The banking industry, with a combined loan book of Rs 100 lakh crore, has to be conscious of the damage the lockdown and moratorium could cause to their balance sheets.

“The total capital of all banks in India is about ₹11 to 12 lakh crore,” wrote Kotak, described by Bloomberg as Asia’s richest banker. “So, if 4-5% of loans turn bad due to Covid, the capital position of the banking sector will get impacted by 40%.”

Indian banks are facing uncertainty with the Reserve Bank of India providing moratorium on payments for six months. But at the same time many private lenders such as Kotak itself Bank and Axis Bank and ICICI Bank are raising capital to meet unforeseen surge in defaults. But Kotak forecasts that India has better opportunities to serve the global economy.

“Not only can India strive for manufacturing shifts from the world’s factory, China, but we can also become the front and back office of the world,” he said. “In the short term, there will be uncertainty around job security and salary levels. Habits will change, as will demand patterns. Digital adoption will grow exponentially. Business models will undergo changes. Darwin’s theory of biological evolution will come into play: Only the quickest to evolve and adapt will survive and prosper.”

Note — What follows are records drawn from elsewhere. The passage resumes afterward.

(** The sum and the product the transform computes are exact on integers
    whose product and sum fit in 53 bits. *)
Lemma affine_double_exact (a b v : Z) :
  Z.abs a < 2 ^ 53 -> Z.abs (b * v) < 2 ^ 53 -> Z.abs (a + b * v) < 2 ^ 53 ->
  Z.abs b < 2 ^ 53 -> Z.abs v < 2 ^ 53 ->
  dadd (double_of_int a) (dmul (double_of_int b) (double_of_int v))
  = double_of_int (a + b * v).
Proof.
  intros Ha Hbv Hs Hb Hv.
  assert (Hprod : (b * v = 0 /\ exists s, dmul (double_of_int b) (double_of_int v) = S754_zero s)
                  \/ (b * v <> 0
                      /\ dmul (double_of_int b) (double_of_int v) = double_of_int (b * v))).
  { destruct (Z.eq_dec b 0) as [->|Hb0].
    { left. split; [reflexivity|]. change (double_of_int 0) with (S754_zero false).
      destruct (Z.eq_dec v 0) as [->|Hv0]; [eexists; reflexivity|].
      destruct (signed_int v Hv0) as (s & p & Ev & Hp).
      assert (Hq : Zpos p < 2 ^ 53) by lia. rewrite Ev.
      rewrite double_of_int_exact by (apply digits_of_abs; assumption).
      eexists. reflexivity. }
    destruct (Z.eq_dec v 0) as [->|Hv0].
    { left. split; [lia|].
      destruct (signed_int b Hb0) as (s & p & Eb & Hp).
      assert (Hq : Zpos p < 2 ^ 53) by lia. rewrite Eb.
      rewrite double_of_int_exact by (apply digits_of_abs; assumption).
      eexists. reflexivity. }
    right. split; [lia|].
    destruct (signed_int b Hb0) as (sb & pb & Eb & Hpb).
    destruct (signed_int v Hv0) as (sv & pv & Ev & Hpv).
    assert (Hpp : Zpos (pb * pv) < 2 ^ 53).
    { rewrite Pos2Z.inj_mul, Hpb, Hpv, <- Z.abs_mul. assumption. }
    assert (Hqb : Zpos pb < 2 ^ 53) by lia.
    assert (Hqv : Zpos pv < 2 ^ 53) by lia.
    rewrite Eb, Ev.
    rewrite !double_of_int_exact by (apply digits_of_abs; assumption).
    rewrite dmul_int_double by (apply digits_of_abs; assumption).
    rewrite <- double_of_int_exact by (apply digits_of_abs; assumption).
    f_equal. destruct sb, sv; cbn [cond_Zopp xorb]; lia. }
  destruct Hprod as [[Hz [s Hm]] | [Hnz Hm]]; rewrite Hm.
  - rewrite Hz, Z.add_0_r. destruct (Z.eq_dec a 0) as [->|Ha0].
    + destruct s; reflexivity.
    + destruct (signed_int a Ha0) as (sa & pa & Ea & Hpa).
      assert (Hq : Zpos pa < 2 ^ 53) by lia. rewrite Ea.
      rewrite double_of_int_exact by (apply digits_of_abs; assumption). reflexivity.
  - destruct (Z.eq_dec a 0) as [->|Ha0].
    + rewrite Z.add_0_l. destruct (signed_int (b * v) Hnz) as (sp & pp & Ep & Hpp).
      assert (Hp : Zpos pp < 2 ^ 53) by lia. rewrite Ep.
      rewrite double_of_int_exact by (apply digits_of_abs; assumption). reflexivity.
    + destruct (signed_int a Ha0) as (sa & pa & Ea & Hpa).
      destruct (signed_int (b * v) Hnz) as (sp & pp & Ep & Hpp).
      assert (Hp : Zpos pp < 2 ^ 53) by lia.
      assert (Hq : Zpos pa < 2 ^ 53) by lia.
      rewrite Ea, Ep in *.
      rewrite !double_of_int_exact by (apply digits_of_abs; assumption).
      apply dadd_int_double; try (apply digits_of_abs; assumption). assumption.
Qed.

Lemma rint_double_of_int (z : Z) :
  Z.abs z < 2 ^ 53 ->
  rint (double_of_int z) = double_of_int z
  /\ trunc_double (double_of_int z) = Some z.
Proof.
  intros Hz. destruct (Z.eq_dec z 0) as [->|Hz0]; [split; reflexivity|].
  destruct (signed_int z Hz0) as (s & p & Ez & Hp).
  assert (Hq : Zpos p < 2 ^ 53) by lia. rewrite Ez.
  rewrite double_of_int_exact by (apply digits_of_abs; assumption).
  split; [apply rint_int_double | apply trunc_int_double]; apply digits_of_abs; assumption.
Qed.

Lemma scale_sample_affine (cfg : Config) (a b v : Z) :
  alpha cfg = double_of_int a -> beta cfg = double_of_int b ->
  Z.abs a < 2 ^ 53 -> Z.abs b < 2 ^ 53 -> Z.abs v < 2 ^ 53 ->
  Z.abs (b * v) < 2 ^ 53 -> Z.abs (a + b * v) < 2 ^ 53 ->
  scale_sample cfg v =
    if (INT_MIN <=? a + b * v) && (a + b * v <=? INT_MAX) then a + b * v
    else int_of_unrepresentable (double_of_int (a + b * v)).
Proof.
  intros Ea Eb Ha Hb Hv Hbv Hs. unfold scale_sample. rewrite Ea, Eb.
  rewrite affine_double_exact by assumption.
  destruct (rint_double_of_int (a + b * v) Hs) as [-> Ht].
  unfold int_of_double. rewrite Ht. reflexivity.
Qed.

End AffineRescale.

(** ** More on the transform *)

Section TransformExtras.
Context `{CTarget} `{Libmseed}.
Variable cfg : Config.
Variable record_handler : block -> M unit.

(** X3.  The guards test [samplecnt], the loop runs to [numsamples]: of an
    eligible record exactly the first [numsamples] slots of the buffer are
    rewritten, none when [numsamples] is zero or negative, and the record is
    repacked all the same. *)
Theorem transform_runs_to_numsamples (r : MSRecord) (w : World) :
  eligible r = true ->
  numsamples r <= Z.of_nat (length (datasamples r)) ->
  let n := Z.to_nat (numsamples r) in
  let r' :=
    set_datasamples
      (map (scale_sample cfg) (take n (datasamples r)) ++ drop n (datasamples r))
      (reoriented cfg r) in
  scale_record cfg record_handler (Some r) w =
    (let '(res, w') := repack record_handler r' w in (res, Some r', w'))
  /\ (numsamples r <= 0 -> datasamples r' = datasamples r).
Proof.
  intros He Hn n r'. split.
  - apply scale_record_within; assumption.
  - intros Hz. unfold r', n. cbn [datasamples set_datasamples].
    replace (Z.to_nat (numsamples r)) with 0%nat by lia. reflexivity.
Qed.

Lemma scale_samples_affine (a b : Z) (l : list Z) :
  alpha cfg = double_of_int a ->
  beta cfg = double_of_int b ->
  INT_MIN <= a <= INT_MAX ->
  INT_MIN <= b <= INT_MAX ->
  Forall (fun v => INT_MIN <= v <= INT_MAX /\ INT_MIN <= a + b * v <= INT_MAX) l ->
  map (scale_sample cfg) l = map (fun v => a + b * v) l.
Proof.
  intros Ea Eb Ha Hb Hall.
  induction Hall as [|v l [Hv Hr] _ IH]; [reflexivity|].
  cbn [map]. rewrite IH. f_equal.
  unfold INT_MIN, INT_MAX in *.
  rewrite (scale_sample_affine cfg a b v Ea Eb) by lia.
  unfold INT_MIN, INT_MAX.
  replace (-2147483648 <=? a + b * v) with true by (symmetry; apply Z.leb_le; lia).
  replace (a + b * v <=? 2147483647) with true by (symmetry; apply Z.leb_le; lia).
  reflexivity.
Qed.

(** X1.  With an integer offset [a] and an integer factor [b], an eligible
    record of [int] samples whose rescaled values are [int]s comes out with
    every sample [v] replaced by [a + b * v] exactly: neither the product,
    nor the sum, nor [rint] rounds. *)
Theorem integer_rescale_is_exact (a b : Z) (r : MSRecord) (w : World) :
  alpha cfg = double_of_int a ->
  beta cfg = double_of_int b ->
  INT_MIN <= a <= INT_MAX ->
  INT_MIN <= b <= INT_MAX ->
  eligible r = true ->
  numsamples r = Z.of_nat (length (datasamples r)) ->
  Forall (fun v => INT_MIN <= v <= INT_MAX /\ INT_MIN <= a + b * v <= INT_MAX)
         (datasamples r) ->
  exists r',
    (scale_record cfg record_handler (Some r) w).1.2 = Some r'
    /\ datasamples r' = map (fun v => a + b * v) (datasamples r).
Proof.
  intros Ea Eb Ha Hb He Hwf Hall. eexists.
  split; [apply scale_record_transformed; assumption|].
  cbn [set_datasamples datasamples]. apply scale_samples_affine; assumption.
Qed.

(** X2.  A rescaled value outside [int] is not detected: the slot receives
    what the target makes of the conversion, the other slots are rescaled
    as usual, and the record is repacked as if nothing had happened. *)
Theorem rescale_overflow_is_unchecked (a b v : Z) (n : nat) (r : MSRecord) (w : World) :
  alpha cfg = double_of_int a ->
  beta cfg = double_of_int b ->
  INT_MIN <= a <= INT_MAX ->
  INT_MIN <= b <= INT_MAX ->
  eligible r = true ->
  numsamples r = Z.of_nat (length (datasamples r)) ->
  datasamples r !! n = Some v ->
  INT_MIN <= v <= INT_MAX ->
  Z.abs (b * v) < 2 ^ 52 ->
  a + b * v < INT_MIN \/ INT_MAX < a + b * v ->
  datasamples (transformed cfg r) !! n
  = Some (int_of_unrepresentable (double_of_int (a + b * v)))
  /\ scale_record cfg record_handler (Some r) w =
       (let '(res, w') := repack record_handler (transformed cfg r) w in
        (res, Some (transformed cfg r), w')).
Proof.
  intros Ea Eb Ha Hb He Hwf Hn Hv Hbv Hout. split.
  - unfold transformed. cbn [set_datasamples datasamples].
    rewrite list_lookup_fmap, Hn. cbn [fmap option_fmap option_map]. f_equal.
    unfold INT_MIN, INT_MAX in *.
    rewrite (scale_sample_affine cfg a b v Ea Eb) by lia.
    unfold INT_MIN, INT_MAX. destruct Hout as [Hlo | Hhi].
    + replace (-2147483648 <=? a + b * v) with false by (symmetry; apply Z.leb_gt; lia).
      reflexivity.
    + replace (a + b * v <=? 2147483647) with false by (symmetry; apply Z.leb_gt; lia).
      rewrite andb_false_r. reflexivity.
  - apply scale_record_whole; assumption.
Qed.

End TransformExtras.

(** ** What the record handlers send out *)



Lemma for_each_ext {A} (f g : A -> M unit) (l : list A) w :
  (forall x w, f x w = g x w) -> for_each f l w = for_each g l w.
Proof.
  intros Hfg. revert w. induction l as [|x l IH]; intros w; [reflexivity|].
  cbn [for_each]. unfold bind. rewrite Hfg.
  destruct (g x w) as [[[]| |] w1]; [apply IH | reflexivity | reflexivity].
Qed.

Lemma msscale_writes (records : list block) (answers rest : list bool) (w : World) :
  disk w = answers ++ rest ->
  length answers = length records ->
  for_each msscale.record_handler records w =
    (Done tt,
     mkWorld (trace w ++ fwrite_events records answers) (terminate w) (dl_link w)
             (handler_msr w) (heap w) rest (net w)).
Proof.
  revert answers w. induction records as [|record records IH]; intros answers w Hd Hl.
  - destruct answers; [|discriminate Hl]. cbn [app] in Hd. subst rest.
    cbn [for_each]. unfold ret, fwrite_events. cbn [zip_with concat].
    rewrite app_nil_r. destruct w; reflexivity.
  - destruct answers as [|ok answers]; [discriminate Hl|].
    injection Hl as Hl. cbn [for_each]. unfold bind at 1.
    unfold msscale.record_handler, bind, fwrite. rewrite Hd. cbn [app].
    destruct ok.
    + unfold ret. rewrite (IH answers) by (cbn [disk emit set_disk]; auto).
      cbn [trace emit set_disk terminate dl_link handler_msr heap net].
      unfold fwrite_events. cbn [zip_with concat app]. rewrite <- app_assoc. reflexivity.
    + unfold ms_log, act. rewrite (IH answers) by (cbn [disk emit set_disk]; auto).
      cbn [trace emit set_disk terminate dl_link handler_msr heap net].
      unfold fwrite_events. cbn [zip_with concat app]. rewrite <- !app_assoc. reflexivity.
Qed.

Section BatchExtras.
Context `{CTarget} `{Libmseed}.
Variable cfg : Config.

Lemma msscale_repack (r : MSRecord) (answers rest : list bool) (h : list bool) (w : World) :
  heap w = true :: h ->
  disk w = answers ++ rest ->
  length answers = length (packed_records r) ->
  repack msscale.record_handler r w =
    (Done (int_of_long (packed_samples r)),
     mkWorld (trace w
              ++ [EvInitGroup true; EvAddMsr r; EvPrintTraceList; EvPackGroup 512 DE_STEIM2]
              ++ fwrite_events (packed_records r) answers ++ [EvFreeGroup])
             (terminate w) (dl_link w) (handler_msr w) h rest (net w)).
Proof.
  intros Hh Hd Hl. rewrite (repack_granted _ r w h Hh). unfold bind at 1.
  rewrite (msscale_writes _ answers rest) by (cbn [disk emit set_heap]; auto).
  unfold bind, act, ret. unfold emit at 1.
  cbn [trace emit set_heap terminate dl_link handler_msr heap disk net].
  rewrite <- !app_assoc. reflexivity.
Qed.

(** X4.  msscale, on an eligible record whose buffer holds [numsamples]
    samples: the group is allocated, the record added, listed and packed,
    every record packed is written to standard output in order, and the group
    is released.  A write that fails is followed by a complaint and by the
    next write: the value returned is the packed count all the same. *)
Theorem msscale_write_failures_are_only_logged
    (r : MSRecord) (answers rest h : list bool) (w : World) :
  eligible r = true ->
  numsamples r = Z.of_nat (length (datasamples r)) ->
  0 <= packed_samples (transformed cfg r) <= INT_MAX ->
  heap w = true :: h ->
  disk w = answers ++ rest ->
  length answers = length (packed_records (transformed cfg r)) ->
  scale_record cfg msscale.record_handler (Some r) w =
    (Done (packed_samples (transformed cfg r)), Some (transformed cfg r),
     mkWorld (trace w
              ++ [EvInitGroup true; EvAddMsr (transformed cfg r); EvPrintTraceList;
                  EvPackGroup 512 DE_STEIM2]
              ++ fwrite_events (packed_records (transformed cfg r)) answers
              ++ [EvFreeGroup])
             (terminate w) (dl_link w) (handler_msr w) h rest (net w)).
Proof.
  intros He Hwf Hc Hh Hd Hl. rewrite scale_record_whole by assumption.
  rewrite (msscale_repack _ answers rest h) by assumption.
  rewrite int_of_long_small by (unfold INT_MIN; lia). reflexivity.
Qed.



End BatchExtras.

Section BatchRuns.
Context `{CTarget} `{Libmseed}.
Variable cfg : Config.





(** X6.  msscale, when the trace group cannot be allocated for an eligible
    record: nothing is written for it, the rest of the file is not read
    whatever it holds, the file is reported with "error reading stdin" and
    the run goes on to the next file. *)
Theorem msscale_allocation_failure_abandons_file (r : MSRecord) (recs : list MSRecord)
    (ending : msscale.ms_rc) (h : list bool) (w : World) :
  eligible r = true ->
  numsamples r <= Z.of_nat (length (datasamples r)) ->
  heap w = false :: h ->
  exists w',
    msscale.read_file cfg (msscale.mkFile (r :: recs) ending) w = (Done tt, w')
    /\ trace w' =
         trace w
         ++ (if verbose cfg =? 0 then [] else [EvLog 0 "process miniseed data from %s"])
         ++ (if 1 <? verbose cfg then [EvMsrPrint (Some r) (2 <? verbose cfg)] else [])
         ++ [EvInitGroup false; EvLog 2 "error reading stdin: %s"]
    /\ heap w' = h /\ disk w' = disk w.
Proof.
  intros He Hn Hh.
  unfold msscale.read_file. cbn [msscale.records msscale.ending msscale.read_loop].
  unfold bind, when, ms_log, msr_print, act, ret, call_scale_record.
  destruct (verbose cfg =? 0); cbn [negb]; destruct (1 <? verbose cfg);
    rewrite scale_record_within by assumption;
    (erewrite repack_refused by (cbn [heap emit]; exact Hh));
    cbn [fst Z.ltb Z.compare]; eexists; (split; [reflexivity|]);
    cbn [trace heap disk emit set_heap]; rewrite <- ?app_assoc; auto.
Qed.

But it’s not going to be business as usual and the world would be divided into two categories — BC and AC, or Before Covid and After Covid.

“In the AC world, we are looking at our lending business differently, through three filters,” said Kotak. “First, we develop a view on the sectors we are comfortable with. Second, we look at levels of fixed operating costs of individual companies (the higher the level, the more cautious we are). And third, we are mindful about how we deal with businesses or companies with high leverage. Nevertheless, with the state stepping in as a guarantor for MSMEs, we will certainly take this opportunity to play a role in helping kick-start the economy.”